Robots, androids or automates as human-made objects have been involved in mythology and literature for centuries ago. And also robots, androids or automates have taken place in the cinema that has almost 150 years old. Various tasks have been attributed to robots in different periods of history. 4th Industrial Revolution is established in the Hannover Fair in Germany in 2011. With the 4th Industrial Revolution, robots with artificial intelligence have started to take part in our daily lives by getting out of science fiction literature and cinema. Robots will be part of the new society with people in the new world that is under construction. In the 21st century, human beings established a strong relation to electronic goods. In addition, humans have started to have an electronic artificial arm and leg. As a result of these developments, it should be stated that human beings have entered a new period structurally. While robots are starting to have a human appearance and human characteristics, mechanical devices have become a part of both the human body and being. It is predicted that the society of the future will consist of robots, cyborgs, and humans. Since the beginning of the 20th century, science fiction cinema has discussed the position of robots in society from different perspectives. The Stepford Wives (Bryan Forbes,1975), Blade Runner(Ridley Scott, 1982), and Westworld (Michael Crichton, 1973) are cult films that stand out among sci-fi movies that discuss robots from different angles. In this thesis, how robots are represented in these three science fiction films are analysed using Marxist and feminist theories. This research was aimed at clarifying the positions of robots in the new society.
Keywords: Robot, Science Fiction Movies, Feminism, Marxism
ÖZ:
İnsan yapımı nesneler olarak robotlar, androidler veya otomatlar yüzyıllar öncesinden bu yana mitolojide, edebiyatta ve neredeyse 150 yıllık bir tarihi olan sinemada yer almıştır. Robotlara tarihin farklı dönemlerinde çeşitli görevler atfedilmiştir. 4. Endüstri Devrimi 2011 yılında Almanya’nın Hannover Fuarı’nda ilan edildi. 4. Endüstri Devrimiyle birlikte yapay zekaya sahip robotlar bilimkurgu edebiyatı ve sinemasından çıkarak günlük hayatımızda da yer almaya başlamıştır. Yeni kurulacak dünyanın içinde insanlarla birlikte robotların da yeni toplumun parçası olacağını söylemek abartı olmayacaktır.

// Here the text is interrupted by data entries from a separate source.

(** * risk_model_tool: the preprocessing pipeline and the correlation filter

    A shallow embedding of [src/risk_model_tool/preprocess/preprocess.py]
    (module [Preprocess]) and of [utils/data_filter.py] (module
    [DataFilter]).

    A finite number is a canonical rational ([Qc]), so that equality of
    numbers is Leibniz equality; a Python float is such a number, an
    infinity or NaN.  Arithmetic is exact as long as the result is at most
    the largest double and overflows to an infinity beyond it; the
    rounding to 53 bits is written out where an integer column is turned
    into a float column, and left out elsewhere. *)

From Stdlib Require Import List String Ascii Bool Arith ZArith QArith Qcanon Lia.
Import ListNotations.

Open Scope nat_scope.
Open Scope string_scope.

(* ================================================================== *)
(** * Numbers *)

Definition Qcltb (x y : Qc) : bool :=
  if Qclt_le_dec x y then true else false.

Definition Qceqb (x y : Qc) : bool :=
  if Qc_eq_dec x y then true else false.

(** Integer and fraction literals. *)
Definition qz (z : Z) : Qc := Q2Qc (inject_Z z).
Definition qfrac (n : Z) (d : positive) : Qc := Q2Qc (n # d).

(* ================================================================== *)
(** * Python outcomes *)

(** The exceptions the modelled code can raise.  The text of a message is
    kept as a tag together with the variable it names. *)
Inductive message : Type :=
| NotFoundCap (var : string)        (* 'Not found cap value of "{0}"' *)
| NotFoundFloor (var : string)      (* 'Not found floor value of "{0}"' *)
| NotFoundImpute (var : string)     (* 'Not found impute value of "{0}"' *)
| NotFoundMeanStd (var : string)    (* 'Not found mean or std of "{0}"' *)
| StdEqualZero (var : string)       (* 'Standard deviation equal 0: {0}' *)
| NotFoundMaxMin (var : string)     (* 'Not found max or min of "{0}", ...' *)
| MaxEqualMin (var : string)        (* 'Max equal min: {0}' *)
| ReferenceTableMissing             (* 'Reference table missing!' *)
| MustPassConfigCheck               (* 'Must pass config check before fit!' *)
| TargetNeeded                      (* 'Target is must need when use Woe process!' *)
| WrongTypeFor (var : string)       (* 'Wrong type for:{0}' *)
| CouldNotConvert (s : string)      (* float() of a string that is no number *)
| BadOperand                        (* arithmetic or comparison on a cell that is no number *)
| FloatArgument.                    (* float() of None *)

Inductive exn : Type :=
| ValueError (m : message)
| TypeError (m : message)
| KeyError (key : string)
| IndexError
| UnboundLocalError (name : string)
| AttributeError (name : string)
| ZeroDivisionError.

Inductive result (A : Type) : Type :=
| Ok (a : A)
| Raise (e : exn).
Arguments Ok {A} a.
Arguments Raise {A} e.

Definition bind {A B : Type} (m : result A) (k : A -> result B) : result B :=
  match m with
  | Ok a => k a
  | Raise e => Raise e
  end.

Declare Scope py_scope.
Delimit Scope py_scope with py.
Notation "x <- m ;; k" := (bind m (fun x => k))
  (at level 61, m at next level, right associativity) : py_scope.
Notation "m ;;; k" := (bind m (fun _ => k))
  (at level 61, right associativity) : py_scope.
Open Scope py_scope.

(** [for x in xs: body], threading the loop state and stopping at the
    first exception. *)
Fixpoint for_each {A S : Type} (body : S -> A -> result S) (xs : list A) (s : S)
  : result S :=
  match xs with
  | [] => Ok s
  | x :: xs' => s' <- body s x ;; for_each body xs' s'
  end.

Fixpoint mapM {A B : Type} (f : A -> result B) (xs : list A) : result (list B) :=
  match xs with
  | [] => Ok []
  | x :: xs' => y <- f x ;; ys <- mapM f xs' ;; Ok (y :: ys)
  end.

(* ================================================================== *)
(** * Cells, series and data frames *)

Module Preprocess.

(** ** Python floats *)

Inductive float : Type :=
| Finite (q : Qc)
| Infinite (negative : bool)       (* [inf] and [-inf] *)
| NaN.

(** The largest double, [(2 - 2^(-52)) * 2^1023]. *)
Definition max_float : Qc := qz (2 ^ 1024 - 2 ^ 971).
(** * autokeras/keras_layers.py

    A shallow embedding of the pure parts of [autokeras/keras_layers.py]:
    the einsum equation builders, [MaskedSoftmax]'s additive masking,
    [OnDeviceEmbedding]'s two lookup strategies, [load_vocab], the WordPiece
    tokenizer and [BertTokenizer]'s encoding.

    Conventions.
    - A Python [str] is the list of its code points ([list N]); [ord] is the
      identity.  [py "abc"] writes a literal.
    - A Python [int] is a [Z]; lengths and loop counters that the code only
      ever reads from [len] or [range] are [nat].
    - A raised exception is [Raise e]; a normal return is [Ok v].
    - A [dict] is a [gmap]. *)

From Stdlib Require Import Ascii String SpecFloat.
From stdpp Require Import gmap list strings numbers sorting.

#[local] Open Scope Z_scope.

(** ** Python values *)

Definition py (s : string) : list N :=
  Ascii.N_of_ascii <$> String.list_ascii_of_string s.

(** The empty string literal. *)
Definition empty_str : list N := [].

(** The exception classes that the modelled code can raise. *)
Inductive exn : Set :=
  | IndexError            (* sequence index out of range *)
  | KeyError              (* missing dict key *)
  | InvalidArgumentError  (* tf.errors.InvalidArgumentError *)
  | AttributeError.       (* missing attribute *)

Definition exn_name (e : exn) : string :=
  match e with
  | IndexError => "IndexError"
  | KeyError => "KeyError"
  | InvalidArgumentError => "InvalidArgumentError"
  | AttributeError => "AttributeError"
  end.

Inductive result (A : Type) : Type :=
  | Ok (a : A)
  | Raise (e : exn).
Arguments Ok {A} a.
Arguments Raise {A} e.

#[global] Instance result_ret : MRet result := λ A a, Ok a.
#[global] Instance result_bind : MBind result := λ A B f m,
  match m with
  | Ok a => f a
  | Raise e => Raise e
  end.
#[global] Instance result_fmap : FMap result := λ A B f m,
  match m with
  | Ok a => Ok (f a)
  | Raise e => Raise e
  end.

Definition is_Ok {A} (r : result A) : Prop := ∃ a, r = Ok a.

(** [for x in l: s = body x s], stopping at the first exception. *)
Fixpoint for_ {A S : Type} (l : list A) (body : A → S → result S) (s : S)
    : result S :=
  match l with
  | [] => Ok s
  | x :: l' => s' ← body x s; for_ l' body s'
  end.

(** [range(n)]: empty when [n <= 0]. *)
Definition range (n : Z) : list Z :=
  Z.of_nat <$> seq 0 (Z.to_nat n).

(** [l[i]] for an [int] index: negative indices count from the end. *)
Definition getitem {A} (l : list A) (i : Z) : result A :=
  let n := Z.of_nat (length l) in
  let j := if bool_decide (i < 0) then i + n else i in
  if bool_decide (0 ≤ j < n) then
    match l !! Z.to_nat j with
    | Some x => Ok x
    | None => Raise IndexError
    end
  else Raise IndexError.
Definition set_field {A} (f : field) (v : A) (r : InputRecord A) : InputRecord A :=
  let '(mkInput e g u w p k l) := r in
  match f with
  | ElectricityBill => mkInput v g u w p k l
  | GasBill => mkInput e v u w p k l
  | FuelBill => mkInput e g v w p k l
  | WasteKg => mkInput e g u v p k l
  | RecyclePercent => mkInput e g u w v k l
  | KmYear => mkInput e g u w p v l
  | FuelEfficiency => mkInput e g u w p k v
  end.

(** The record with one field multiplied by [k]. *)
Definition scale {A} `{Number A} (f : field) (k : A) (r : InputRecord A)
    : InputRecord A :=
  set_field f (k * get_field f r)%num r.

Inductive category : Set := EnergyUsage | WasteProduction | BusinessTravel.

(** The category whose formula reads the field. *)
Definition category_of (f : field) : category :=
  match f with
  | ElectricityBill | GasBill | FuelBill => EnergyUsage
  | WasteKg | RecyclePercent => WasteProduction
  | KmYear | FuelEfficiency => BusinessTravel
  end.

Definition co2 {A} (c : category) (d : Footprint A) : A :=
  match c with
  | EnergyUsage => energy_co2 d
  | WasteProduction => waste_co2 d
  | BusinessTravel => travel_co2 d
  end.

(** What a field contributes to its category: the category's value less
    what it would be with that field at zero. *)
Definition contribution {A} `{Number A}
    (self : CarbonCalculator A) (f : field) (r : InputRecord A) : A :=
  (co2 (category_of f) (emissions self r)
   - co2 (category_of f) (emissions self (set_field f (of_int 0) r)))%num.

(** ** Scaling by a power of two *)

(** What the category's formula multiplies a field by before its constant
    factor, for the three fields whose category is a plain product. *)
Definition multiplicand (self : CarbonCalculator float) (f : field)
    (r : InputRecord float) : option float :=
  match f with
  | WasteKg => Some (waste_factor self - recycle_percent r / 100)%float
  | KmYear => Some (fuel_efficiency r)
  | FuelEfficiency => Some (km_year r / 100)%float
  | ElectricityBill | GasBill | FuelBill | RecyclePercent => None
  end.

(** [Some j] when [k] is the power of two [2^j], as a normal number. *)
Definition power_of_two (k : float) : option Z :=
  match Prim2SF k with
  | S754_finite false m e =>
      if (m =? 4503599627370496)%positive then Some (e + 52)%Z else None
  | _ => None
  end.

(** [x] is [m * 2^e] for a mantissa [m] and an exponent [e] between [lo]
    and [hi]. *)
Definition exponent_in (lo hi : Z) (x : float) : bool :=
  match Prim2SF x with
  | S754_finite _ _ e => ((lo <=? e) && (e <=? hi))%Z
  | _ => false
  end.

(** The value with [j] added to its exponent. *)
Definition shift (j : Z) (x : spec_float) : spec_float :=
  match x with
  | S754_finite s m e => S754_finite s m (e + j)
  | _ => x
  end.

(** What rounding returns for a mantissa and an exponent. *)
Definition result_of (s : bool) (mm ee : Z) : spec_float :=
  match mm with
  | Z0 => S754_zero s
  | Zpos m => if (ee <=? 971)%Z then S754_finite s m ee else S754_infinity s
  | Zneg _ => S754_nan
  end.

Definition SF_finite (x : spec_float) : bool :=
  match x with
  | S754_zero _ | S754_finite _ _ _ => true
  | S754_infinity _ | S754_nan => false
  end.

Definition exp_ge (lo : Z) (x : spec_float) : Prop :=
  match x with
  | S754_finite _ _ e => (lo <= e)%Z
  | _ => True
  end.

(** [a'] is [a] with [j] added to its exponent, both exponents at least
    [lo]. *)
Definition scaled (j lo : Z) (a a' : float) : Prop :=
  Prim2SF a' = shift j (Prim2SF a)
  /\ exp_ge lo (Prim2SF a) /\ exp_ge lo (Prim2SF a').

(** ** Exact values *)

(** The rational a binary64 value stands for, when it is finite. *)
Definition SF2Q (x : spec_float) : option Q :=
  match x with
  | S754_zero _ => Some 0%Q
  | S754_finite s m e =>
      let v := (inject_Z (Z.pos m) * Qpower 2 e)%Q in
      Some (if s then Qopp v else v)
  | S754_infinity _ | S754_nan => None
  end.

21.yy’da insan elektronik eşyalarla güçlü bir bağ kurmuştur. Bu konudaki gelişmelerin sonucu olarak insanın yeni bir döneme girdiğini ifade etmek gerekir. Robotlar insan görünümünde ve insana ait özellikleri taşımaya başlarken, mekanik aygıtlar insanın hem vücudunun hem de varlığının bir parçası olmuştur; örneğin elektronik yapay kol, bacak gibi uzuvlar… Geleceğin toplumunun, robotlar, cyborglar ve insanlardan oluşacağı ön görülmektedir.
Bilim kurgu sineması 20.yy başından bu yana, robotların toplum içerisindeki konumlarını farklı açılardan ele alarak tartışmıştır. The Stepford Wives (Stepford Eşleri, Bryan Forbes, 1975), Blade Runner(Bıçak Sırtı, Ridley Scott, 1982) ve Westworld (Batı Dünyası, Michael Crichton, 1973) robotları farklı açılardan ele alan, bilim kurgu sineması içinde dikkat çeken kült filmlerdir. Bu tezde, bu üç bilim kurgu filminde robotların nasıl temsil edildiği, marksist ve feminist teoriler vasıtasıyla analiz
edilmiştir. Bu araştırma ile robotların, yeni toplumda hangi konumlarda bulunabilecekleri açıklanmak istenmiştir.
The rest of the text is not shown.